Word order in Tboli is usually verb-subject-object, though there is some variation.

===Verbs===

Tboli, like other Philippine languages, makes a distinction between transitive and intransitive verbs. Intransitive verbs are marked with the affix me- while transitive verbs are marked with ne-. Unlike Philippine languages, applicative affixes are not used in Tboli though prepositions are used instead.

Furthermore, aspect marking is not marked on the verb but with preverbal aspect markers such as deng (completed actions) and angat (incomplete action).

===Morphology===

Tboli makes use of prefixes and infixes. Awed, Underwood & Van Wynen (2004) claim that suffixes do not exist in the language, though proclitic affixes may be thought of as such.

==Writing system==

Tboli has no official writing system, though the Latin script is usually used to write the language. The orthography is more or less similar to the one employed by Tagalog: b, d, f, g, h, k, l, m, n, ng (for //ŋ//), s, t, w, and y (for //j//), though other letters may be used in writing foreign words.
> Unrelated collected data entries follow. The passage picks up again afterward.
Lemma import_images_runs swapchain i w o : runs (members i w o) (import_images this swapchain) nothing (fun _ => members T w o).
Proof.
  destruct Hsep as (HT & HG & Hn). unfold import_images. eapply runs_count.
  { eapply runs_bind; [apply runs_answer; [done|apply members_log]|]. intros a. cbv beta. apply runs_pure. intros Ha.
    eapply runs_bind; [apply runs_assert; by rewrite Ha, Z.eqb_refl|]. next.
    eapply (runs_weaken (fun v => exists dn, T = dn ++ T /\ members dn w o v) _ _ _ _ (fun _ v => exists dn, T = dn ++ [] /\ members dn w o v)).
    3: intros ? v (dn & -> & Hv); by rewrite app_nil_r.
    1: intros v Hv; exists []; split; [done|]; eapply members_subset; [..|exact Hv]; set_solver.
    2: apply (for_each2_runs (P := fun l1 _ v => exists dn, T = dn ++ l1 /\ members dn w o v)); [by rewrite HT|].
    2: { intros t l1 image l2 Ht _. apply runs_exists. intros dn. apply runs_pure. intros ET.
         eapply runs_weaken; [done|done| |apply (import_runs t); [done|by intros ->]].
         intros ? v Hv. exists (dn ++ [t]). rewrite <- app_assoc. split; [done|].
         eapply members_subset; [..|exact Hv]; set_solver. }
    reflexivity. }
  balance.
Qed.

Lemma create_targets_runs w o : runs (members T w o) (create_targets this) (times 3 one_view) (fun _ => members T (G ++ w) o).
Proof.
  destruct Hsep as (HT & HG & Hn). unfold create_targets. rewrite <- HG.
  eapply (runs_weaken (fun v => exists dn, G = dn ++ G /\ members T (dn ++ w) o v) _ _ _ _
            (fun _ v => exists dn, G = dn ++ [] /\ members T (dn ++ w) o v)).
  3: intros ? v (dn & -> & Hv); by rewrite app_nil_r.
  1: intros v Hv; by exists [].
  2: apply (for_each2_runs (P := fun l1 _ v => exists dn, G = dn ++ l1 /\ members T (dn ++ w) o v)); [congruence|].
  2: { intros g l1 t l2 _ Ht. apply runs_exists. intros dn. apply runs_pure. intros EG.
       eapply runs_weaken; [done|done| |apply view_runs; [done|cbn; by right]].
       intros ? v Hv. exists (dn ++ [g]). rewrite <- app_assoc. split; [done|]. eapply members_subset; [..|exact Hv]; set_solver. }
  reflexivity.
Qed.

Lemma destroy_images_runs w o : (forall g, g ∈ G -> g ∈ w) ->
  runs (members T w o) (destroy_images this) (times 3 minus_view) (fun _ => members T w o).
Proof.
  intros Hw. destruct Hsep as (HT & HG & Hn). unfold destroy_images. rewrite <- HG.
  apply (for_each2_runs (P := fun _ _ => members T w o)); [congruence|]. intros g l1 t l2 Hg Ht.
  eapply runs_count; [eapply runs_bind; [apply view_finalize_runs; auto|next; by apply texture_finalize_runs]|balance].
Qed.

Lemma create_depth_runs width height w o : runs (members T w o) (create_depth this width height)
  (both (of_call (CreateImage (VkMemory.image_of (depth_image_info 0 0)))) (both (of_call (AllocateMemory 0 0 false None)) one_view))
  (fun _ => members T (m_depth_stencil_target this :: w) true).
Proof.
  destruct Hsep as (HT & HG & Hn). unfold create_depth, VkMemory.GetRequiredMemorySize, VkMemory.GetMemoryRequirements. eapply runs_count.
  { eapply runs_bind.
    { eapply runs_bind; [eapply runs_bind; [apply runs_submit, members_log|]|]; next; by apply (runs_ret _ _ (fun _ => members T w o)). }
    next. eapply (runs_bind _ _ _ nothing _ (fun _ => members T w o)).
    { intros v Hv. do 2 eexists. split; [reflexivity|]. split; [done|]. exists []. by rewrite app_nil_r. }
    next. eapply (runs_bind _ _ _ (of_call (AllocateMemory 0 0 false None))).
    { eapply runs_count; [apply runs_expect; [done|apply members_log]|by intros []]. }
    next.
    eapply runs_bind; [apply pool_import_runs|]. next.
    eapply runs_bind; [by apply depth_initialize_runs|]. next.
    eapply runs_bind; [apply view_runs; [done|cbn; by left]|]. next. by apply runs_ret. }
  balance.
Qed.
Awed, Underwood & Van Wynen (2004) use a system of diacritics to accommodate the seven vowel phonemes of Tboli. The vowels are: a, i, é (for //ɛ//), e (for //ə//), ó (for //o//), u, and o (for //ɔ//).

The glottal stop //ʔ// is usually not represented in writing. Though the grave accent ` is used to represent it as in ngà //ŋaʔ// 'child' and gawì //gawiʔ// 'serving spoon.' If a vowel already has a diacritic on it, then the circumflex accent ^ is used as in sdô //sdoʔ// and bê //bɛʔ// 'don't.'

Awed et al. note that sometimes that the apostrophe may be used to break up an initial consonant cluster as in the name of the language; that is, T'boli instead of simply Tboli. They note that native Tboli speakers have had "a very strong negative reaction" to this convention, preferring instead to write Tboli.